Provided records
(* ===== verification/Vm.v ===== *)
(** * Page tables (vm.c, mmu.h)

    A page table lives in pages of the memory of [Kalloc]: a directory of 1024
    32-bit entries, each naming a page of 1024 entries.  Pointers are kernel
    virtual addresses, 0 the null pointer. *)

From S2P Require Import Prelude Layout CString Mem Kalloc.

Definition PTXSHIFT : Z := 12.
Definition PDXSHIFT : Z := 22.
Definition PDX (va : Z) : Z := Z.land (Z.shiftr va PDXSHIFT) 0x3FF.
Definition PTX (va : Z) : Z := Z.land (Z.shiftr va PTXSHIFT) 0x3FF.
Definition PGADDR (d t o : Z) : Z := u32 (Z.lor (Z.lor (Z.shiftl d PDXSHIFT) (Z.shiftl t PTXSHIFT)) o).
Definition NPDENTRIES : Z := 1024.

Definition PTE_P : Z := 0x001.
Definition PTE_W : Z := 0x002.
Definition PTE_U : Z := 0x004.
Definition PTE_ADDR (pte : Z) : Z := Z.land pte (Z.lnot 0xFFF).
Definition PTE_FLAGS (pte : Z) : Z := Z.land pte 0xFFF.
Definition pte_has (pte flag : Z) : bool := negb (Z.land pte flag =? 0).

(** Loads and stores through kernel pointers. *)
Definition kload (a : Z) : M kmem Z := gets (λ s, load32 (km_mem s) a).
Definition k_upd (f : mem → mem) : M kmem unit :=
  modify (λ s, mk_kmem (f (km_mem s)) (km_use_lock s) (km_freelist s)).
Definition kstore (a v : Z) : M kmem unit := k_upd (store32 a v).

(** A copy from a buffer outside the modelled memory. *)
Fixpoint write_bytes (a : Z) (l : list Z) (m : mem) : mem :=
  match l with
  | [] => m
  | c :: l' => write_bytes (a + 1) l' (<[a := c]> m)
  end.

(** Rows of [kmap]. *)
Record kmap_row := mk_kmap { km_virt : Z; km_phys_start : Z; km_phys_end : Z; km_perm : Z }.

Section vm.
(** Symbols of the linker script: the end of the kernel and of its read-only
    part. *)
Context (kend kdata : Z).

Definition walkpgdir (pgdir va alloc : Z) : M kmem Z :=
  let pde := pgdir + 4 * PDX va in
  e ← kload pde;
  if pte_has e PTE_P then mret (P2V (PTE_ADDR e) + 4 * PTX va)
  else if alloc =? 0 then mret 0 else
    pgtab ← kalloc;
    if pgtab =? 0 then mret 0 else
    k_upd (memset pgtab 0 PGSIZE) ;;
    kstore pde (Z.lor (Z.lor (Z.lor (V2P pgtab) PTE_P) PTE_W) PTE_U) ;;
    mret (pgtab + 4 * PTX va).

(** The [for(;;)] of [mappages], from [a] and [pa]. *)
Fixpoint mappages_loop (fuel : nat) (pgdir a last pa perm : Z) : M kmem Z :=
  match fuel with
  | O => undef "mappages fuel"
  | S fuel' =>
      pte ← walkpgdir pgdir a 1;
      if pte =? 0 then mret (-1) else
      e ← kload pte;
      if pte_has e PTE_P then panic "remap" else
      kstore pte (Z.lor (Z.lor pa perm) PTE_P) ;;
      if a =? last then mret 0
      else mappages_loop fuel' pgdir (u32 (a + PGSIZE)) last (u32 (pa + PGSIZE)) perm
  end.
Definition mappages (pgdir va size pa perm : Z) : M kmem Z :=
  let a := PGROUNDDOWN va in
  let last := PGROUNDDOWN (u32 (va + size - 1)) in
  mappages_loop (S (Z.to_nat (u32 (last - a) / PGSIZE))) pgdir a last pa perm.

(** The loop of [deallocuvm]. *)
Fixpoint dealloc_loop (fuel : nat) (pgdir a oldsz : Z) : M kmem unit :=
  match fuel with
  | O => undef "deallocuvm fuel"
  | S fuel' =>
      if a <? oldsz then
        pte ← walkpgdir pgdir a 0;
        if pte =? 0 then
          dealloc_loop fuel' pgdir (u32 (u32 (PGADDR (PDX a + 1) 0 0 - PGSIZE) + PGSIZE)) oldsz
        else
          e ← kload pte;
          (if pte_has e PTE_P then
             let pa := PTE_ADDR e in
             if pa =? 0 then panic "kfree" else
             kfree kend (P2V pa) ;;
             kstore pte 0
           else mret tt) ;;
          dealloc_loop fuel' pgdir (u32 (a + PGSIZE)) oldsz
      else mret tt
  end.
Definition deallocuvm (pgdir oldsz newsz : Z) : M kmem Z :=
  if oldsz <=? newsz then mret oldsz else
  dealloc_loop (S (S (Z.to_nat (oldsz / PGSIZE)))) pgdir (PGROUNDUP newsz) oldsz ;;
  mret newsz.

(** The loop of [freevm] over the directory. *)
Definition freevm_one (pgdir i : Z) : M kmem unit :=
  e ← kload (pgdir + 4 * i);
  if pte_has e PTE_P then kfree kend (P2V (PTE_ADDR e)) else mret tt.
Definition freevm (pgdir : Z) : M kmem unit :=
  if pgdir =? 0 then panic "freevm: no pgdir" else
  deallocuvm pgdir KERNBASE 0 ;;
  forM (seqZ 0 NPDENTRIES) (freevm_one pgdir) ;;
  kfree kend pgdir.

Definition kmap : list kmap_row :=
  [ mk_kmap KERNBASE 0 EXTMEM PTE_W;
    mk_kmap KERNLINK (V2P KERNLINK) (V2P kdata) 0;
    mk_kmap kdata (V2P kdata) PHYSTOP PTE_W;
    mk_kmap DEVSPACE DEVSPACE 0 PTE_W ].

(** The loop of [setupkvm]. *)
Fixpoint setupkvm_loop (pgdir : Z) (l : list kmap_row) : M kmem Z :=
  match l with
  | [] => mret pgdir
  | k :: l' =>
      r ← mappages pgdir (km_virt k) (u32 (km_phys_end k - km_phys_start k)) (km_phys_start k) (km_perm k);
      if r <? 0 then freevm pgdir ;; mret 0 else setupkvm_loop pgdir l'
  end.
Definition setupkvm : M kmem Z :=
  pgdir ← kalloc;
  if pgdir =? 0 then mret 0 else
  k_upd (memset pgdir 0 PGSIZE) ;;
  if DEVSPACE <? P2V PHYSTOP then panic "PHYSTOP too high" else
  setupkvm_loop pgdir kmap.

(** [inituvm] does not test the result of [kalloc]. *)
Definition inituvm (pgdir : Z) (init : list Z) (sz : Z) : M kmem unit :=
  if PGSIZE <=? sz then panic "inituvm: more than a page" else
  mem ← kalloc;
  if mem =? 0 then undef "inituvm: null page" else
  k_upd (memset mem 0 PGSIZE) ;;
  mappages pgdir 0 PGSIZE (V2P mem) (Z.lor PTE_W PTE_U) ;;
  k_upd (write_bytes mem (take (Z.to_nat sz) init)).

(** The loop of [allocuvm], from [a]. *)
Fixpoint alloc_loop (fuel : nat) (pgdir a oldsz newsz : Z) : M kmem Z :=
  match fuel with
  | O => undef "allocuvm fuel"
  | S fuel' =>
      if a <? newsz then
        mem ← kalloc;
        if mem =? 0 then deallocuvm pgdir newsz oldsz ;; mret 0 else
        k_upd (memset mem 0 PGSIZE) ;;
        r ← mappages pgdir a PGSIZE (V2P mem) (Z.lor PTE_W PTE_U);
        if r <? 0 then deallocuvm pgdir newsz oldsz ;; kfree kend mem ;; mret 0
        else alloc_loop fuel' pgdir (u32 (a + PGSIZE)) oldsz newsz
      else mret newsz
  end.
Definition allocuvm (pgdir oldsz newsz : Z) : M kmem Z :=
  if KERNBASE <=? newsz then mret 0 else
  if newsz <? oldsz then mret oldsz else
  alloc_loop (S (S (Z.to_nat (newsz / PGSIZE)))) pgdir (PGROUNDUP oldsz) oldsz newsz.

Definition clearpteu (pgdir uva : Z) : M kmem unit :=
  pte ← walkpgdir pgdir uva 0;
  if pte =? 0 then panic "clearpteu" else
  e ← kload pte;
  kstore pte (Z.land e (Z.lnot PTE_U)).

(** The loop of [copyuvm]; [false] is [goto bad]. *)
Fixpoint copy_loop (fuel : nat) (pgdir d i sz : Z) : M kmem bool :=
  match fuel with
  | O => undef "copyuvm fuel"
  | S fuel' =>
      if i <? sz then
        pte ← walkpgdir pgdir i 0;
        if pte =? 0 then panic "copyuvm: pte should exist" else
        e ← kload pte;
        if negb (pte_has e PTE_P) then panic "copyuvm: page not present" else
        let pa := PTE_ADDR e in
        let flags := PTE_FLAGS e in
        mem ← kalloc;
        if mem =? 0 then mret false else
        k_upd (memmove mem (P2V pa) PGSIZE) ;;
        r ← mappages d i PGSIZE (V2P mem) flags;
        if r <? 0 then kfree kend mem ;; mret false
        else copy_loop fuel' pgdir d (u32 (i + PGSIZE)) sz
      else mret true
  end.
Definition copyuvm (pgdir sz : Z) : M kmem Z :=
  d ← setupkvm;
  if d =? 0 then mret 0 else
  ok ← copy_loop (S (S (Z.to_nat (sz / PGSIZE)))) pgdir d 0 sz;
  if (ok : bool) then mret d else freevm d ;; mret 0.

(** [uva2ka] reads [*pte] also where [walkpgdir] returns null. *)
Definition uva2ka (pgdir uva : Z) : M kmem Z :=
  pte ← walkpgdir pgdir uva 0;
  if pte =? 0 then undef "uva2ka: null pte" else
  e ← kload pte;
  if negb (pte_has e PTE_P) then mret 0 else
  if negb (pte_has e PTE_U) then mret 0 else
  mret (P2V (PTE_ADDR e)).

(** [copyout] of the bytes [buf]. *)
Fixpoint copyout_loop (fuel : nat) (pgdir va : Z) (buf : list Z) (len : Z) : M kmem Z :=
  match fuel with
  | O => undef "copyout fuel"
  | S fuel' =>
      if 0 <? len then
        let va0 := PGROUNDDOWN va in
        pa0 ← uva2ka pgdir va0;
        if pa0 =? 0 then mret (-1) else
        let n := PGSIZE - (va - va0) in
        let n := if len <? n then len else n in
        k_upd (write_bytes (pa0 + (va - va0)) (take (Z.to_nat n) buf)) ;;
        copyout_loop fuel' pgdir (u32 (va0 + PGSIZE)) (drop (Z.to_nat n) buf) (len - n)
      else mret 0
  end.
Definition copyout (pgdir va : Z) (buf : list Z) (len : Z) : M kmem Z :=
  copyout_loop (S (Z.to_nat len)) pgdir va buf len.

End vm.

Brief
After locating the line with "Definition freevm (pgdir" in the material above, return it and each line after it exactly, ending at the line with "if KERNBASE <=? newsz then mret 0 else".

Task output
Definition freevm (pgdir : Z) : M kmem unit :=
  if pgdir =? 0 then panic "freevm: no pgdir" else
  deallocuvm pgdir KERNBASE 0 ;;
  forM (seqZ 0 NPDENTRIES) (freevm_one pgdir) ;;
  kfree kend pgdir.

Definition kmap : list kmap_row :=
  [ mk_kmap KERNBASE 0 EXTMEM PTE_W;
    mk_kmap KERNLINK (V2P KERNLINK) (V2P kdata) 0;
    mk_kmap kdata (V2P kdata) PHYSTOP PTE_W;
    mk_kmap DEVSPACE DEVSPACE 0 PTE_W ].

(** The loop of [setupkvm]. *)
Fixpoint setupkvm_loop (pgdir : Z) (l : list kmap_row) : M kmem Z :=
  match l with
  | [] => mret pgdir
  | k :: l' =>
      r ← mappages pgdir (km_virt k) (u32 (km_phys_end k - km_phys_start k)) (km_phys_start k) (km_perm k);
      if r <? 0 then freevm pgdir ;; mret 0 else setupkvm_loop pgdir l'
  end.
Definition setupkvm : M kmem Z :=
  pgdir ← kalloc;
  if pgdir =? 0 then mret 0 else
  k_upd (memset pgdir 0 PGSIZE) ;;
  if DEVSPACE <? P2V PHYSTOP then panic "PHYSTOP too high" else
  setupkvm_loop pgdir kmap.

(** [inituvm] does not test the result of [kalloc]. *)
Definition inituvm (pgdir : Z) (init : list Z) (sz : Z) : M kmem unit :=
  if PGSIZE <=? sz then panic "inituvm: more than a page" else
  mem ← kalloc;
  if mem =? 0 then undef "inituvm: null page" else
  k_upd (memset mem 0 PGSIZE) ;;
  mappages pgdir 0 PGSIZE (V2P mem) (Z.lor PTE_W PTE_U) ;;
  k_upd (write_bytes mem (take (Z.to_nat sz) init)).

(** The loop of [allocuvm], from [a]. *)
Fixpoint alloc_loop (fuel : nat) (pgdir a oldsz newsz : Z) : M kmem Z :=
  match fuel with
  | O => undef "allocuvm fuel"
  | S fuel' =>
      if a <? newsz then
        mem ← kalloc;
        if mem =? 0 then deallocuvm pgdir newsz oldsz ;; mret 0 else
        k_upd (memset mem 0 PGSIZE) ;;
        r ← mappages pgdir a PGSIZE (V2P mem) (Z.lor PTE_W PTE_U);
        if r <? 0 then deallocuvm pgdir newsz oldsz ;; kfree kend mem ;; mret 0
        else alloc_loop fuel' pgdir (u32 (a + PGSIZE)) oldsz newsz
      else mret newsz
  end.
Definition allocuvm (pgdir oldsz newsz : Z) : M kmem Z :=
  if KERNBASE <=? newsz then mret 0 else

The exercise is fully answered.